Norman Maclean, in his classic work, A River Runs Through It, tells the story of men who sing their world into existence with a rod and reel. The land that he and his brother call home, the big sky country of western Montana, is a land of superlatives, a fact that Maclean alludes to in his description: The Big Blackfoot river was the most powerful they’d ever fished; the temperature at the nearby mine was the lowest ever recorded in the U.S.; the flood that resulted from the breaking of the prehistoric Montana/Idaho ice dam was the “biggest flood in the world for which there is geological evidence… so vast a geological event that the mind of man could only conceive of it but could not prove it until photographs could be taken from earth satellites” (Maclean, 458). It is a land so vast and so wild that the people who live there need to develop some method of incremental understanding of it in order to have it make sense to them. For Maclean, his brother and his father, a fly rod and reel is their way of interacting with the land, listening to what it has to say and cementing their place within it.
“One great thing about fly fishing is that after a while nothing exists of the world but thoughts about fly fishing” (Maclean, 462). It is this ability to become wholly immersed in the activity that allows for a closer identification with the land itself. This is not religion, at least not in the way that the land and the waters are revered as the home of gods, but there is still a strong sense of the sacred captured in Maclean’s sentiment. “We regarded it as a family river, as a part of us” (Maclean, 458), he says of the Big Blackfoot, and it is through the act of fishing that the river had become thus.

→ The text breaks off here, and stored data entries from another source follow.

(** What a turn does, case by case, for the record [r] that [found]
    points to. *)
Lemma repeat_turn_spec (s : stream) (found : akey) (data : list Z) (dl : Z)
    (pe : bool) (now : Z) (r : das) :
  quicrq_datagram_ack_find (datagram_ack_tree s) found = Some r ->
  let hl := hl_of s r now in
  let fl := fl_of s r dl now in
  let dg := dg_of s r data dl now in
  let nk := (group_id r, object_id r, u64 (object_offset r + fl)) in
  let entered := (dl >? 0) || (flags r =? 255) = true in
  let accepted := entered /\ hl + fl <= MAXP /\ qframe (dg_length dg) = 0 in
  let sent s' :=
    accepted
    /\ datagram_queue s' = datagram_queue s ++ [dg]
    /\ (pe = true -> extra_repeat_delay s > 0 -> is_extra_queued r = false ->
        In found (extra_list s')) in
  match turn_of s found data dl pe now with
  | Crash =>
      accepted /\ fl < dl
      /\ quicrq_datagram_check_horizon s (group_id r) (object_id r)
           (u64 (object_offset r + fl)) < 0
  | Done ret s' =>
      env s' = env s /\ incl (extra_list s) (extra_list s')
      /\ (exists f1, core_fun f1
            /\ datagram_ack_tree s' = update_das (datagram_ack_tree s) found f1)
      /\ ((ret = 0 /\ s' = s /\ ~ entered)
          \/ (entered /\ ret <> 0 /\ datagram_queue s' = datagram_queue s
              /\ (MAXP < hl + fl \/ qframe (dg_length dg) <> 0))
          \/ (sent s'
              /\ ((ret = 0 /\ dl <= fl)
                  \/ (ret = 1 /\ fl < dl
                      /\ quicrq_datagram_ack_find (datagram_ack_tree s) nk <> None))))
  | Next s' found' data' dl' =>
      sent s' /\ env s' = env s /\ incl (extra_list s) (extra_list s')
      /\ fl < dl /\ found' = nk
      /\ data' = skipn (Z.to_nat fl) data /\ dl' = u64 (dl - fl)
      /\ quicrq_datagram_ack_find (datagram_ack_tree s) nk = None
      /\ 0 <= quicrq_datagram_check_horizon s (group_id r) (object_id r)
                (u64 (object_offset r + fl))
      /\ exists f1 f2, core_fun f1 /\ core_fun f2
           /\ datagram_ack_tree s'
              = update_das
                  (update_das
                     (picosplay_insert (update_das (datagram_ack_tree s) found f1)
                        (tail_record r (u64 (object_offset r + fl)) dl'))
                     nk (fun x => inherit r (f2 x)))
                  found (fun x => set_length x fl)
  end.
Proof.
  intros Hfind. cbv zeta.
  unfold repeat_turn. rewrite Hfind. cbv zeta.
  fold (repeat_queue_delay now r).
  fold (repeat_header_length hlen s r now).
  fold (repeat_too_long QMAX hlen s r dl now).
  fold (repeat_fragment_length QMAX hlen s r dl now).
  set (hl := hl_of s r now). set (fl := fl_of s r dl now).
  destruct ((dl >? 0) || (flags r =? 255)) eqn:Hent.
  2:{ split; [reflexivity|]. split; [apply incl_refl|]. split.
      - exists (fun x => x). split; [apply core_fun_id | symmetry; apply update_id].
      - left. split; [reflexivity|]. split; [reflexivity | discriminate]. }
  set (s1 := set_tree s (update_das (datagram_ack_tree s) found
                           (fun x => set_last_sent_time x now))).
  assert (Hs1 : exists f1, core_fun f1
            /\ datagram_ack_tree s1 = update_das (datagram_ack_tree s) found f1).
  { exists (fun x => set_last_sent_time x now). split; [auto with das | reflexivity]. }
  destruct (Z.gtb_spec (hl + fl) MAXP) as [Hfit|Hfit].
  { split; [reflexivity|]. split; [apply incl_refl|]. split; [exact Hs1|].
    right; left. split; [reflexivity|]. split; [discriminate|].
    split; [reflexivity|]. left; lia. }
  repeat match goal with
         | |- context [mk_datagram ?a ?b ?c ?d ?e ?f ?g ?h ?i ?j] =>
             change (mk_datagram a b c d e f g h i j) with (dg_of s r data dl now)
         end.
  set (dg := dg_of s r data dl now).
  change (if repeat_too_long QMAX hlen s r dl now then QMAX else u64 (hl + dl))
    with (dg_length dg).
  destruct (Z.eqb_spec (qframe (dg_length dg)) 0) as [Hq|Hq].
  2:{ split; [reflexivity|]. split; [apply incl_refl|]. split; [exact Hs1|].
      right; left. split; [reflexivity|]. split; [exact Hq|].
      split; [reflexivity|]. right; exact Hq. }
  set (s2 := set_datagram_queue s1 (datagram_queue s1 ++ [dg])).
  fold s2.
  set (s3 := if pe && (extra_repeat_delay s2 >? 0)
             then quicrq_datagram_ack_extra_queue s2 found data
                    (u64 (now + extra_repeat_delay s2))
             else s2).
  assert (H3 : env s3 = env s /\ datagram_queue s3 = datagram_queue s ++ [dg]
          /\ (exists f, core_fun f /\ datagram_ack_tree s3 = update_das (datagram_ack_tree s) found f)
          /\ incl (extra_list s) (extra_list s3)
          /\ (pe = true -> extra_repeat_delay s > 0 -> is_extra_queued r = false ->
              In found (extra_list s3))).
  { subst s3. destruct (pe && (extra_repeat_delay s2 >? 0)) eqn:Hpe.
    - destruct (extra_queue_spec s2 found data (u64 (now + extra_repeat_delay s2)))
        as (E1 & E2 & (f & Hf1 & Hf2) & E4 & _ & E6).
      split; [exact E1|]. split; [exact E2|]. split; [|split; [exact E4|]].
      + exists (fun x => f (set_last_sent_time x now)). split.
        * apply (core_fun_comp (fun x => set_last_sent_time x now) f); auto with das.
        * rewrite Hf2. apply update_update. auto with das.
      + intros _ _ Hr. apply (E6 (set_last_sent_time r now)); [|exact Hr].
        simpl. rewrite find_update_same by auto with das. rewrite Hfind. reflexivity.
    - split; [reflexivity|]. split; [reflexivity|]. split; [exact Hs1|].
      split; [apply incl_refl|].
      intros Hp Hd _. subst pe. simpl in Hpe.
      change (extra_repeat_delay s2) with (extra_repeat_delay s) in Hpe.
      destruct (Z.gtb_spec (extra_repeat_delay s) 0); [discriminate | lia]. }
  clearbody s3. destruct H3 as (E1 & E2 & (f1 & Hf1 & Ht3) & E4 & E5).
  assert (Hacc : true = true /\ hl + fl <= MAXP /\ qframe (dg_length dg) = 0).
  { split; [reflexivity|]. split; [lia | exact Hq]. }
  assert (Hsent : forall s', datagram_queue s' = datagram_queue s3 ->
                             incl (extra_list s3) (extra_list s') ->
            (true = true /\ hl + fl <= MAXP /\ qframe (dg_length dg) = 0)
            /\ datagram_queue s' = datagram_queue s ++ [dg]
            /\ (pe = true -> extra_repeat_delay s > 0 -> is_extra_queued r = false ->
                In found (extra_list s'))).
  { intros s' Hq' Hi. split; [exact Hacc|]. split; [congruence|].
    intros H1 H2 H3. apply Hi. auto. }
  destruct (Z.ltb_spec fl dl) as [Hsplit|Hsplit].
  2:{ split; [exact E1|]. split; [exact E4|]. split.
      - exists f1. split; [exact Hf1 | exact Ht3].
      - right; right. split; [apply Hsent; [reflexivity | apply incl_refl]|].
        left. split; [reflexivity | lia]. }
  pose proof (ack_init_spec s3 (group_id r) (object_id r) (u64 (object_offset r + fl))
                (flags r) (nb_objects_previous_group r) (skipn (Z.to_nat fl) data)
                (u64 (dl - fl)) (queue_delay r) (object_length r) (start_time r)) as HA.
  destruct (quicrq_datagram_ack_init s3 (group_id r) (object_id r)
              (u64 (object_offset r + fl)) (flags r) (nb_objects_previous_group r)
              (skipn (Z.to_nat fl) data) (u64 (dl - fl)) (queue_delay r)
              (object_length r) (start_time r)) as [[ret created] s4].
  cbv zeta in HA. destruct HA as (A1 & A2 & A3 & HA).
  assert (Hck : quicrq_datagram_check_horizon s3 (group_id r) (object_id r)
                  (u64 (object_offset r + fl))
                = quicrq_datagram_check_horizon s (group_id r) (object_id r)
                    (u64 (object_offset r + fl))).
  { unfold quicrq_datagram_check_horizon. unfold env, horizon in E1.
    injection E1. intros _ _ _ _ _ _ _ Ef Eo Eg. rewrite Eg, Eo, Ef. reflexivity. }
  rewrite Hck in HA.
  destruct HA as [(-> & -> & Hb & Ht4) | [(-> & -> & Hb & Hdup & ->) | (-> & -> & Hb & Hnone & f2 & Hf2 & Ht4)]].
  - simpl. split; [exact Hacc|]. split; [exact Hsplit | exact Hb].
  - simpl. split; [exact E1|]. split; [exact E4|]. split.
    + exists f1. split; [exact Hf1 | exact Ht3].
    + right; right. split; [apply Hsent; [reflexivity | apply incl_refl]|]. right.
      split; [reflexivity|]. split; [exact Hsplit|].
      rewrite Ht3 in Hdup. intros Hn. apply Hdup.
      apply find_update_none; auto with das.
  - simpl. split.
    { apply Hsent; [exact A2 | exact A3]. }
    split; [exact (eq_trans A1 E1)|].
    split; [exact (incl_tran E4 A3)|].
    split; [exact Hsplit|]. split; [reflexivity|]. split; [reflexivity|].
    split; [reflexivity|]. split.
    { rewrite Ht3 in Hnone. apply (find_update_none _ found) in Hnone; auto with das. }
    split; [exact Hb|].
    exists f1, f2. split; [exact Hf1|]. split; [exact Hf2|].
    rewrite Ht4, Ht3. f_equal.
    apply update_update. auto with das.
Qed.
Lemma frames_in_order_from (posts : list (Env * Request)) (w : World)
  (c : Controller) :
  Server.consistent w -> Forall accepted_post posts ->
  Server.registered w c = true ->
  exists records,
    Forall2
      (fun p r =>
         forall w', Server.consistent w' ->
           fst (Main.handler (fst p) (snd p) w') = Return (created r))
      posts records /\
    Server.registered (submit_all w posts) c = true /\
    received (submit_all w posts) c
    = (received w c
       ++ List.map
            (fun r => Sse.frame (JSON_stringify (json_of_submission r)))
            records)%list.
Proof.
  revert w. induction posts as [|p posts IH]; intros w Hw Hacc Hc.
  - exists []. split; [constructor|]. split; [exact Hc|].
    simpl. by rewrite app_nil_r.
  - apply Forall_cons in Hacc as [Hp Hacc].
    destruct (accepted_post_created p Hp) as [submission Hrun].
    change (submit_all w (p :: posts))
      with (submit_all (snd (Main.handler (fst p) (snd p) w)) posts).
    set (w1 := snd (Main.handler (fst p) (snd p) w)).
    assert (Hw1 : Server.consistent w1).
    { apply (consistent_step w (Server.Incoming (fst p) (snd p)) Hw). }
    assert (Hc1 : Server.registered w1 c = true).
    { unfold w1. rewrite (Hrun w Hw). exact Hc. }
    assert (Hr1 : received w1 c
                  = (received w c
                     ++ [Sse.frame (JSON_stringify (json_of_submission submission))])%list).
    { unfold w1. rewrite (Hrun w Hw). simpl. apply registered_true in Hc.
      apply (received_deliver_in _ (sseClients w) (with_kv _ w) c).
      - apply (Server.clients_distinct w Hw).
      - exact Hc.
      - apply (Server.clients_readable w Hw c Hc). }
    destruct (IH w1 Hw1 Hacc Hc1) as (records & Hall & Hreg & Hrecv).
    exists (submission :: records). split.
    + constructor; [|exact Hall]. intros w' Hw'. rewrite (Hrun w' Hw'). reflexivity.
    + split; [exact Hreg|]. rewrite Hrecv, Hr1, <- app_assoc. reflexivity.
Qed.

(** A connection sees the submissions in the order the server handled them:
    after a series of accepted submissions in a reachable state, a
    registered connection holds, after what it held before, the frame of
    each answer, first submission first, and is still registered. *)
Theorem frames_in_submission_order
  (fs : gmap string (list Byte.byte)) (evs : list Server.Event)
  (posts : list (Env * Request)) (c : Controller) :
  let w := Server.steps (Server.init fs) evs in
  Forall accepted_post posts ->
  Server.registered w c = true ->
  exists records,
    Forall2
      (fun p r =>
         forall w', Server.consistent w' ->
           fst (Main.handler (fst p) (snd p) w') = Return (created r))
      posts records /\
    Server.registered (submit_all w posts) c = true /\
    received (submit_all w posts) c
    = (received w c
       ++ List.map
            (fun r => Sse.frame (JSON_stringify (json_of_submission r)))
            records)%list.
Proof.
  intros w Hacc Hc. apply frames_in_order_from; [|exact Hacc|exact Hc].
  apply consistent_reachable.
Qed.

In his description of the river, Maclean speaks as one who is familiar with its every twist and turn. He knows the deep pools, the snags and the rocky beaches by heart, and he navigates by an innate sense gained through familiarity. The rivers of his youth, and this one in particular, defined him in a spiritual sense.
It is interesting to see his deference to his brother when it came to fishing. Although Norman was certainly more reliable, sober and responsible than his younger sibling, he recognized his brother’s expertise with the rod and the way that for him, fishing was beyond art, and had become a sort of communication with the divine. The way he describes his brother’s casting from the top of a big river rock has an air of the miraculous, the water droplets falling from his line and forming a halo around him, then “disappearing into the rising vapors of the river, which continually circled to the tops of the cliffs where, after becoming a wreath in the wind, that became rays of the sun” (Maclean, 464). In his brother, Maclean saw a flawed individual who nevertheless, because of his fishing ability and the way he was able to meld with his surroundings, had achieved a sort of sainthood.
Another observation that Maclean makes about his brother and his fishing speaks to the impact that the sport had on his brother’s physique. “Long ago, he had gone far beyond my father’s wrist casting, although his right wrist had become so important that it had become larger than his left. His right arm… too, was larger than his left arm” (Maclean, 465). In this description, Maclean describes the outward indications of an inward devotion. It is through the repeated sacrament of fly fishing that the body and the mind have developed and their connection with the land made complete.
This connection that Maclean describes is of a kind with that of Chatwin’s aborigines and with a host of other societies who live close to the land and define themselves in relation to their surroundings. Fishing is not a religion, but it answers the same questions for Norman and his brother as those asked by Australian natives in their own world: How did I get here? Where am I going? And, what is my purpose?